==== Recorded information ====
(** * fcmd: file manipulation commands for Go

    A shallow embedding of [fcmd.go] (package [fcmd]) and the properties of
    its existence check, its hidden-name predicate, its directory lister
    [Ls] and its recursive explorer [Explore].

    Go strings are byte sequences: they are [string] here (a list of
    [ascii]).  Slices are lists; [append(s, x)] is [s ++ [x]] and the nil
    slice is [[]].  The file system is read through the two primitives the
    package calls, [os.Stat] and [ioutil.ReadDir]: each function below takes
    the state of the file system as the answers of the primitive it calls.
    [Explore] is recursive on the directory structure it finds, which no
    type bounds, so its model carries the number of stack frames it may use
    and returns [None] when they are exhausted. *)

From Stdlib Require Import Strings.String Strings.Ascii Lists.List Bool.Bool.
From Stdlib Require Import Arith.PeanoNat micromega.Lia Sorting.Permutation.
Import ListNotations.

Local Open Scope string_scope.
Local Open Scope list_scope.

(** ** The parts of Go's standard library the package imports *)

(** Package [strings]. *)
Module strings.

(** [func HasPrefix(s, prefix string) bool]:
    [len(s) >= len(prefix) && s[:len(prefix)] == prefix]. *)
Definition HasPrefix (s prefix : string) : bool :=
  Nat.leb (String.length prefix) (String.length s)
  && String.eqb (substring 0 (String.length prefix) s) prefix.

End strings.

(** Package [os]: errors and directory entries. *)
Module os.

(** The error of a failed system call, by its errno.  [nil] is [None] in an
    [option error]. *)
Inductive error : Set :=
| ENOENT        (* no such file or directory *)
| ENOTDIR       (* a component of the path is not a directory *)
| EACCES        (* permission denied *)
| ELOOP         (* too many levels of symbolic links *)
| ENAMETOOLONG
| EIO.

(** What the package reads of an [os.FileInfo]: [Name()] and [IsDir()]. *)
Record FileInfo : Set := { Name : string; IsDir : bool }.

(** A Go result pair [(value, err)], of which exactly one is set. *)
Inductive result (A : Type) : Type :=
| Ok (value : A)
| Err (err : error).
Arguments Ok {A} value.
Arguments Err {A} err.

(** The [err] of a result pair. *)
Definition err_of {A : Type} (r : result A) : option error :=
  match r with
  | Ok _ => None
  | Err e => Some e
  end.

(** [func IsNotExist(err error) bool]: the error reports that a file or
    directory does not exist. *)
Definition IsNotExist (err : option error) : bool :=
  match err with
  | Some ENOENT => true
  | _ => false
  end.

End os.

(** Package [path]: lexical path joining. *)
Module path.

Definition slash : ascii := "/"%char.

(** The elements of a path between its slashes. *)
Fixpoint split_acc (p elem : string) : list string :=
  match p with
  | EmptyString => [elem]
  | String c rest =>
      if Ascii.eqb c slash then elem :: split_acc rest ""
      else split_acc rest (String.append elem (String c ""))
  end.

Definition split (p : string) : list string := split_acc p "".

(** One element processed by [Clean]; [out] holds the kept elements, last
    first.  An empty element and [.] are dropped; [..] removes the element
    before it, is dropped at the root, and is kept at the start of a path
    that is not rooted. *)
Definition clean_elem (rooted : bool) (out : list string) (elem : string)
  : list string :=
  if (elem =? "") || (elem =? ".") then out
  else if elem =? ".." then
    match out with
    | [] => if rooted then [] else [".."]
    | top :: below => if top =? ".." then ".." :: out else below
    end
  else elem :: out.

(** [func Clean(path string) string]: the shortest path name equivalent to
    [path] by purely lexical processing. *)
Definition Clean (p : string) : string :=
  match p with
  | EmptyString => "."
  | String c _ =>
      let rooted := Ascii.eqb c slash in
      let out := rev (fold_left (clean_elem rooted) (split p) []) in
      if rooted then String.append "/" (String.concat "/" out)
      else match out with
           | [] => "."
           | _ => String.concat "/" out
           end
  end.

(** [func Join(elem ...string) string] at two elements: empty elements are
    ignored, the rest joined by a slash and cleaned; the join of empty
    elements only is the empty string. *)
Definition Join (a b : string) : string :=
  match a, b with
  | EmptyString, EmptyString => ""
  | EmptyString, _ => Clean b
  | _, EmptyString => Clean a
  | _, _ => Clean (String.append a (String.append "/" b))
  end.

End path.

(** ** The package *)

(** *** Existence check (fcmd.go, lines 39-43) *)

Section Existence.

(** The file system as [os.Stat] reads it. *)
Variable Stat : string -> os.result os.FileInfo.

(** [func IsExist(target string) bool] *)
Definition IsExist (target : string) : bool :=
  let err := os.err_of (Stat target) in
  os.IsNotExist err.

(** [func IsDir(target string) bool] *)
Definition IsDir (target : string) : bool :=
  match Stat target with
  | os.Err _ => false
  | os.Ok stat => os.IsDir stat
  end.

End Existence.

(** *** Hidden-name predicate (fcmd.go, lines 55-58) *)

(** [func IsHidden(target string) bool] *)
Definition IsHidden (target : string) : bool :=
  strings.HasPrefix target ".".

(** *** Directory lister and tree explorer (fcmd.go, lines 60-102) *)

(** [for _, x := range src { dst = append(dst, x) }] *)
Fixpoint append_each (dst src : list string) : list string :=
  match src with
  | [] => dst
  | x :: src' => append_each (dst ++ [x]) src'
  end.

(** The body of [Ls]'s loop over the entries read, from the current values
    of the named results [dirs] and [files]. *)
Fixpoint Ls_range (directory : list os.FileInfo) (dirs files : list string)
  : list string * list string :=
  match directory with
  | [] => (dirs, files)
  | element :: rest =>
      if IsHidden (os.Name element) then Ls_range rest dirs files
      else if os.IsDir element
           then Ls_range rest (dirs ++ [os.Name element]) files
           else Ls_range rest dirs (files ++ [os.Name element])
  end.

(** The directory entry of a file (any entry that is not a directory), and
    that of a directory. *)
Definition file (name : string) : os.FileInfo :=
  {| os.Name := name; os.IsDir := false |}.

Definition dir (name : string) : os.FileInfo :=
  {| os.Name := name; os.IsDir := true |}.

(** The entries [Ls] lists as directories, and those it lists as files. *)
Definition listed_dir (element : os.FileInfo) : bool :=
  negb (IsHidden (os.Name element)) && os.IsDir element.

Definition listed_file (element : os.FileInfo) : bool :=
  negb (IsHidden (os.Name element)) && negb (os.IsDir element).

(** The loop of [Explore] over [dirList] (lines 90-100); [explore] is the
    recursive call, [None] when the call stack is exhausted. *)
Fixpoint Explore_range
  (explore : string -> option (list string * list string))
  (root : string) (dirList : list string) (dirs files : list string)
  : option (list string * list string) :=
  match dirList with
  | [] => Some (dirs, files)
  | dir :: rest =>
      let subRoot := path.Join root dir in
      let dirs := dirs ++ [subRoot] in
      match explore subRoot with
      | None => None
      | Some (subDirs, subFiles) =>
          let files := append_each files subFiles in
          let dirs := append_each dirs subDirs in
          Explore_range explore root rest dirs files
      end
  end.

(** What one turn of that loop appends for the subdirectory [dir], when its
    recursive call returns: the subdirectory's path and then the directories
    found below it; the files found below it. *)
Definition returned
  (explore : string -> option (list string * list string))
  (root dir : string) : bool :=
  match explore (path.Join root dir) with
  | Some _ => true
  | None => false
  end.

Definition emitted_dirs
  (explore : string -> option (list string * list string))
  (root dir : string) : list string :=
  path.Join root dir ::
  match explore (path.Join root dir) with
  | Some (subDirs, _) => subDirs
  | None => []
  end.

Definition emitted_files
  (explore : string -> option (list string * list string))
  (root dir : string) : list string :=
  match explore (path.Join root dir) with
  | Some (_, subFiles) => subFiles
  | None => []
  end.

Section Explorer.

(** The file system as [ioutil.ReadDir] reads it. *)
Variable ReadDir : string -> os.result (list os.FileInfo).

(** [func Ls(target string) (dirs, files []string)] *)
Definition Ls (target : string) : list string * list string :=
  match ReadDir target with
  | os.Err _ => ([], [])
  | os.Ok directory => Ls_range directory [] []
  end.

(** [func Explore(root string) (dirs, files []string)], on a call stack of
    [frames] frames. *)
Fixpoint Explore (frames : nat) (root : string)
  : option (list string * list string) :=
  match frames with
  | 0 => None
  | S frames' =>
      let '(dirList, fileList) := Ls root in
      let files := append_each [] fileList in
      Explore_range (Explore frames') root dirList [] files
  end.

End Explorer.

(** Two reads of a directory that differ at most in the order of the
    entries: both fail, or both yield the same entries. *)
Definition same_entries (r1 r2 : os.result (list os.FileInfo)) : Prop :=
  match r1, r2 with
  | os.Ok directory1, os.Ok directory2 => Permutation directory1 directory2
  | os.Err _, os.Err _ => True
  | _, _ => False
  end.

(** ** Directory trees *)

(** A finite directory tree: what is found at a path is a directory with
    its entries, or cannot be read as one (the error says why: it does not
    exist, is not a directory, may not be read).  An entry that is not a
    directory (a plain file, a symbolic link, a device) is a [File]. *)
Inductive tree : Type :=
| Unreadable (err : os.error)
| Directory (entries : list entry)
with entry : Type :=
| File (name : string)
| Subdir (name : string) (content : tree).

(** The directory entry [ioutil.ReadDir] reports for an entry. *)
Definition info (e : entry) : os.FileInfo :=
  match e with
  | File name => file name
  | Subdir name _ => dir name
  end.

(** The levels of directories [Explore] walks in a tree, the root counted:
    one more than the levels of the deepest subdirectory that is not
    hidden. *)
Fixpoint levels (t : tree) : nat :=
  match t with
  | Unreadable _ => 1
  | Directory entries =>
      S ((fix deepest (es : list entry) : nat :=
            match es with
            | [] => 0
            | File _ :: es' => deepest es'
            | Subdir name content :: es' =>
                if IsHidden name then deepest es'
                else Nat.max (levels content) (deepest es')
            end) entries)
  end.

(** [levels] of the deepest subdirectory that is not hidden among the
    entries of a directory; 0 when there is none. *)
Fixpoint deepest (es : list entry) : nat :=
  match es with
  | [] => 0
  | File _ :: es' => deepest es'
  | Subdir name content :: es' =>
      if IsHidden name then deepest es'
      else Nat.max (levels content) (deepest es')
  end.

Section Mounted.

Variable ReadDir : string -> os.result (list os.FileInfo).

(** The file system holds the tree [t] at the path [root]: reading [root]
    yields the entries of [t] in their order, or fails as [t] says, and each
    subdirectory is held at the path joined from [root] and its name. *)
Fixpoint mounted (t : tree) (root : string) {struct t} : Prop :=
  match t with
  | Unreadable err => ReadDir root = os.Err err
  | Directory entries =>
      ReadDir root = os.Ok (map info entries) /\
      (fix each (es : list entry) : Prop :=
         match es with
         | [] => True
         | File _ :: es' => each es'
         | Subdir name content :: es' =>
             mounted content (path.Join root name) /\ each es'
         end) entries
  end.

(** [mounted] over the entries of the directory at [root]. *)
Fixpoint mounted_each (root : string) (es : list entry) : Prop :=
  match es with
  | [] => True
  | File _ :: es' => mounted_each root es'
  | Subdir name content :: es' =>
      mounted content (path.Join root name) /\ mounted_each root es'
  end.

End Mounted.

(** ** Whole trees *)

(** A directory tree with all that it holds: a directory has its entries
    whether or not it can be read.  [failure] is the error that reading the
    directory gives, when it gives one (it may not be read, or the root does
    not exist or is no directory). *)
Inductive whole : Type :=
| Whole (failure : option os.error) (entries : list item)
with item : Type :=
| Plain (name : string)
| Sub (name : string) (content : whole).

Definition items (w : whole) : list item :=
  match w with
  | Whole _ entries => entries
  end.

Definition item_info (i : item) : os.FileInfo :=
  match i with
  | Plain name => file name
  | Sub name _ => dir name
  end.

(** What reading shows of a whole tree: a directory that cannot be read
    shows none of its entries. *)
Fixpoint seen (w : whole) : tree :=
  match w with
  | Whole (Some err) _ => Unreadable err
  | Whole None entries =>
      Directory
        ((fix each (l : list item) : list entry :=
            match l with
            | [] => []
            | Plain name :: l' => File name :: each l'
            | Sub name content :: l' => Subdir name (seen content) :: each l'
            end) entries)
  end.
====
Work order: Wherever the word "fileList" turns up in the records above, copy the line that holds it.

Your solution:
      let '(dirList, fileList) := Ls root in
      let files := append_each [] fileList in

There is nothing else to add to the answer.